Definition ValidateOrFallback (candidate : string) (kind : N) (uuidSeed : list N) : string :=
  match Validate candidate with
  | None => candidate
  | Some _ => fallbackSlug kind uuidSeed
  end.

(** ** MustParse: a typed slug or a panic.  The five Go functions differ in
    the name of the type only. *)
Definition MustParseSlug (s : string) : outcome string :=
  match Validate s with
  | Some _ => Panicked
  | None => Done s
  end.

(** ** The callers' derivations.  [uuid.New] draws a fresh UUID: the argument
    [uid]. *)
Definition slugify `{UnicodeTables, Normalizer} (uid : list N) (name : string) : string :=
  let s := Slugify name in
  if String.eqb s "" then ""
  else match Validate s with
       | Some _ => ValidateOrFallback s KindHost uid
       | None => s
       end.

Definition computeUserSlug `{UnicodeTables, Normalizer} (uid : list N) (email : string) : string :=
  let s := Slugify email in
  if String.eqb s "" then ""
  else match Validate s with
       | Some _ => ValidateOrFallback s KindUser uid
       | None => s
       end.

(** worktree.go: [SlugifyBranch].  The regexp [[^a-z0-9-]+] works on runes:
    every maximal run of runes outside the class becomes one dash. *)
Fixpoint collapse_keep_dash (inRun : bool) (rs : list N) : list N :=
  match rs with
  | [] => []
  | r :: rs =>
    if slug_rune r then r :: collapse_keep_dash false rs
    else if inRun then collapse_keep_dash true rs
    else dash :: collapse_keep_dash true rs
  end.

Definition slash : N := 47.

-------

> To do
Your answer should hold only the lines from the one with "the name of the type only. *)" through the end of the listing above, both ends included, written out exactly.

> Task answer
    the name of the type only. *)
Definition MustParseSlug (s : string) : outcome string :=
  match Validate s with
  | Some _ => Panicked
  | None => Done s
  end.

(** ** The callers' derivations.  [uuid.New] draws a fresh UUID: the argument
    [uid]. *)
Definition slugify `{UnicodeTables, Normalizer} (uid : list N) (name : string) : string :=
  let s := Slugify name in
  if String.eqb s "" then ""
  else match Validate s with
       | Some _ => ValidateOrFallback s KindHost uid
       | None => s
       end.

Definition computeUserSlug `{UnicodeTables, Normalizer} (uid : list N) (email : string) : string :=
  let s := Slugify email in
  if String.eqb s "" then ""
  else match Validate s with
       | Some _ => ValidateOrFallback s KindUser uid
       | None => s
       end.

(** worktree.go: [SlugifyBranch].  The regexp [[^a-z0-9-]+] works on runes:
    every maximal run of runes outside the class becomes one dash. *)
Fixpoint collapse_keep_dash (inRun : bool) (rs : list N) : list N :=
  match rs with
  | [] => []
  | r :: rs =>
    if slug_rune r then r :: collapse_keep_dash false rs
    else if inRun then collapse_keep_dash true rs
    else dash :: collapse_keep_dash true rs
  end.

Definition slash : N := 47.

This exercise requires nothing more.